Die öffentliche Wahrnehmung der Technologien unterliegt zudem sogenannten Hype Cycles:

  • In der Hype-Phase hält man eine Technologie für DIE universale Lösung, die bald alles radikal auf den Kopf stellen wird. Viele Startups entstehen zu dem Thema, neue „Stars“ der Branche treten ins Rampenlicht, die Presse ist voller Berichte, die das Thema noch mehr aufbauschen um Aufmerksamkeit zu erzeugen. Durch den Hype strömt viel Kapital und somit die Arbeitskraft von talentierten Fachpersonen in die Entwicklung der Lösungen, die somit noch verstärkt vorangetrieben wird. Nach einer gewissen Zeit beginnt die Stimmung jedoch umzuschwenken und geht graduell über in…
  • …das Tal der Tränen, in dem die Öffentlichkeit zutiefst enttäuscht, ja oft gar verbittert ist, dass die Technologie die Erwartungen bei weitem nicht einhält, die man sich im Rausch des Hypes von ihr versprochen hat. Viele der Startups aus der Zeit des Hypes erweisen sich nicht als tragfähig und gehen wieder ein, der Markt bereinigt sich. Aber auch diese Enttäuschung erweist sich als überzogen, da an der ursprünglichen Technologie wahre Vorzüge dran waren. Wenn sie abebbt, entzerrt sich somit auch die öffentliche Wahrnehmung von dem, was die Technologie kann, und führt ihre Entwicklung geradewegs weiter auf…
  • …den Pfad der Erleuchtung. Denn nachhaltig tragbare Geschäftsmodelle setzen sich trotzdem am Markt durch, finden ihre zufriedene Kundschaft und werden damit durch Konsumenten in ihrem Alltag konkret erfahrbar. Aus early adoptern entsteht die frühe Mehrheit, gefolgt von einer Entdeckung der breiten Masse der relevanten Zielgruppen, bis schliesslich auch die ursprünglichen Widersacher der Technologie einlenken müssen und mitmachen – gegeben, dass entsprechende Netzwerkeffekte eintreten. Nicht zuletzt haben auch die zusätzlichen Ressourcen, die die Hype-Phase für die Technologie mobilisiert haben, die Entwicklung spürbar vorangetrieben. So entwickelt sich also gesellschaftlich schrittweise eine „neue Normalität“ mit der Technologie und führt sie auf…
  • …das Plateu der Produktivität. Der Einfluss der Technologie liegt aber in der Regel trotzdem deutlich unter dem, der in den Zeiten des Hypes erhofft wurde. Oft sind die Anwendungsfälle schliesslich auch andere, als man ursprünglich für die Technologie gedacht hat. Dabei überschätzt laut Ridley die Gesellschaft in der Regel, was die neue Technologie in den ersten 10 Jahren nach dem Hype verändern wird, und unterschätzt, wie sie bis in 20 Jahren unser Leben verändert.
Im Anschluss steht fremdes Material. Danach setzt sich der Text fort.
(** * Portfolio/CV API: a shallow embedding of [main.py] and [schemas.py]

    The HTTP handlers of [main.py] are embedded as functions that take the
    process-wide [db] handle (absent when the connection failed) and return
    the outcome of the request together with the handle after the request.
    Documents are Python dicts, modelled as [gmap string value].

    Third-party behaviour that the source only calls (Python's builtin
    [str], pydantic's e-mail, URL and boolean validators, the store's
    ordering of sort keys) is a [Variable] of the section [Api]. *)

From Stdlib Require Import ZArith NArith List Lia Bool Ascii String.
From Stdlib.Strings Require Import Byte.
From stdpp Require Import base option list gmap strings.

Set Warnings "-register-all".
Local Open Scope Z_scope.

(* ===================================================================== *)
(** ** Identifiers *)
(* ===================================================================== *)

Module Bson.

(** [bson.ObjectId] is a third-party type that [main.py] only imports.
    An identifier wraps a byte string: the store hands out 12 bytes.
    [ObjectId_parse] is the constructor [ObjectId(text)] on a [str]
    argument: the text has to be 24 characters long and is then read by
    [bytes.fromhex], which skips ASCII whitespace between the pairs of
    hexadecimal digits, so a 24-character text with whitespace in it is
    decoded to fewer than 12 bytes.  [ObjectId_str] is [str(oid)], the
    lower-case [hexlify] of the bytes. *)
Definition ObjectId : Type := list byte.

(** The digit of a value below 16, in lower case as [hexlify] writes it,
    and the value of a digit in either case, by character code. *)
Definition hex_digit (n : N) : ascii :=
  ascii_of_N (if (n <? 10)%N then 48 + n else 87 + n)%N.

Definition hex_value (c : ascii) : option N :=
  let code := N_of_ascii c in
  if (48 <=? code)%N && (code <=? 57)%N then Some (code - 48)%N
  else if (97 <=? code)%N && (code <=? 102)%N then Some (code - 87)%N
  else if (65 <=? code)%N && (code <=? 70)%N then Some (code - 55)%N
  else None.

Definition is_hex_char (c : ascii) : bool :=
  match hex_value c with Some _ => true | None => false end.

Fixpoint all_hex (s : string) : bool :=
  match s with
  | EmptyString => true
  | String c s' => is_hex_char c && all_hex s'
  end.

(** ASCII whitespace: space, and tab to carriage return. *)
Definition is_space (c : ascii) : bool :=
  let code := N_of_ascii c in
  (code =? 32)%N || ((9 <=? code)%N && (code <=? 13)%N).

(** [bytes.fromhex]: whitespace is skipped before each pair; the two
    digits of a pair have to follow each other. *)
Fixpoint fromhex (s : string) : option (list byte) :=
  match s with
  | EmptyString => Some []
  | String c s' =>
      if is_space c then fromhex s'
      else
        match hex_value c, s' with
        | Some hi, String c' s'' =>
            match hex_value c' with
            | Some lo =>
                b ← Byte.of_N (16 * hi + lo);
                rest ← fromhex s'';
                Some (b :: rest)
            | None => None
            end
        | _, _ => None
        end
  end.

Fixpoint hexlify (bs : list byte) : string :=
  match bs with
  | [] => EmptyString
  | b :: bs' =>
      String (hex_digit (Byte.to_N b / 16)%N)
        (String (hex_digit (Byte.to_N b mod 16)%N) (hexlify bs'))
  end.

Definition ObjectId_parse (text : string) : option ObjectId :=
  if Nat.eqb (String.length text) 24 then fromhex text else None.

Definition ObjectId_str (oid : ObjectId) : string := hexlify oid.

(** Identifiers are equal when their bytes are. *)
Fixpoint oid_eqb (a b : ObjectId) : bool :=
  match a, b with
  | [], [] => true
  | x :: a', y :: b' => Byte.eqb x y && oid_eqb a' b'
  | _, _ => false
  end.

(** The identifiers the store hands out: 12 bytes. *)
Definition oid_wf (oid : ObjectId) : Prop := length oid = 12%nat.

(** The spec's wording of a well-formed identifier text. *)
Definition well_formed_id (text : string) : Prop :=
  String.length text = 24%nat ∧ all_hex text = true.

(** A text that is not 24 characters long, or that holds a character
    that is neither a hexadecimal digit nor ASCII whitespace. *)
Definition foreign_id (text : string) : Prop :=
  String.length text ≠ 24%nat
  ∨ ∃ c, In c (list_ascii_of_string text)
      ∧ is_hex_char c = false ∧ is_space c = false.

End Bson.
Import Bson.

(* ===================================================================== *)
(** ** Python values and documents *)
(* ===================================================================== *)

(** The values a document holds.  [VDatetime] is a timestamp in
    milliseconds, [VUrl] the URL object pydantic's [HttpUrl] dumps to.
    Floating-point numbers are left out. *)
Inductive value : Type :=
  | VNone
  | VBool (b : bool)
  | VInt (z : Z)
  | VStr (s : string)
  | VList (l : list value)
  | VDict (d : gmap string value)
  | VOid (oid : ObjectId)
  | VDatetime (ms : Z)
  | VUrl (u : string).

(** A storage or transport document: a Python [dict] with string keys. *)
Abbreviation doc := (gmap string value).

(** Python's truth value of an object, as [if x:] tests it. *)
Definition truthy (v : value) : bool :=
  match v with
  | VNone => false
  | VBool b => b
  | VInt z => negb (z =? 0)
  | VStr s => negb (Nat.eqb (String.length s) 0)
  | VList l => negb (Nat.eqb (length l) 0)
  | VDict d => negb (Nat.eqb (size d) 0)
  | VOid _ => true
  | VDatetime _ => true
  | VUrl _ => true
  end.

(** What the driver can encode as BSON.  Of the values a dumped payload
    holds, the URL object is the one it refuses ([InvalidDocument]); the
    refusal reaches into lists and nested dicts. *)
Fixpoint encodable (v : value) : bool :=
  match v with
  | VUrl _ => false
  | VList l => forallb encodable l
  | VDict d => map_fold (λ _ v' ok, encodable v' && ok) true d
  | _ => true
  end.

(** What a request ends in: a returned body or a raised exception. *)
Inductive exn : Type :=
  | HTTPException (status_code : Z) (detail : string)
  | RequestValidationError
  | AttributeError (msg : string)
  | TypeError (msg : string)
  | InvalidId (text : string)
  | InvalidDocument
  | StoreUnavailable.

Inductive outcome (A : Type) : Type :=
  | Return (a : A)
  | Raise (e : exn).
Arguments Return {A} a.
Arguments Raise {A} e.

(** The status FastAPI answers with: 200 for a returned body, the code of
    an [HTTPException], 422 for a body that fails validation, and 500
    ("Internal Server Error") for any exception no handler caught. *)
Definition status_of {A} (r : outcome A) : Z :=
  match r with
  | Return _ => 200
  | Raise (HTTPException c _) => c
  | Raise RequestValidationError => 422
  | Raise _ => 500
  end.

(** An error the handler raised on purpose, as opposed to a fault that
    escaped it. *)
Definition explicit_error {A} (r : outcome A) : bool :=
  match r with
  | Raise (HTTPException _ _) => true
  | _ => false
  end.

(* ===================================================================== *)
(** ** Request bodies and the schemas of [schemas.py] *)
(* ===================================================================== *)

(** A parsed JSON body.  A number with a fraction or an exponent is kept
    as its literal. *)
Inductive json : Type :=
  | JNull
  | JBool (b : bool)
  | JInt (z : Z)
  | JFloat (literal : string)
  | JStr (s : string)
  | JArr (l : list json)
  | JObj (o : gmap string json).

Class BaseModel (A : Type) := model_dump : A → doc.

Definition dump_optional {A} (f : A → value) (o : option A) : value :=
  match o with Some a => f a | None => VNone end.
Ausblick: Spannende Zukunft

Vor diesem Hintergrund bin ich besonders gespannt, wie sich das Thema der künstlichen Intelligenz in Zukunft entwickeln wird. In der öffentlichen Diskussion habe ich schon viele überzeugende Beiträge gehört, die deren gesellschaftlichen Einfluss langfristig mit der Erfindung der Elektrizität gleichsetzen, aber auch viele überzeugende Kritiken gehört, die den Mythos um die Entwicklung dieser Technologie dekonstruieren und als leeres Versprechen abkanzeln, das lediglich kurz- und mittelfristig den shareholder value der Tech-Giganten im Silicon Valley pushen soll. Schauen wir also, was die Zukunft bringt!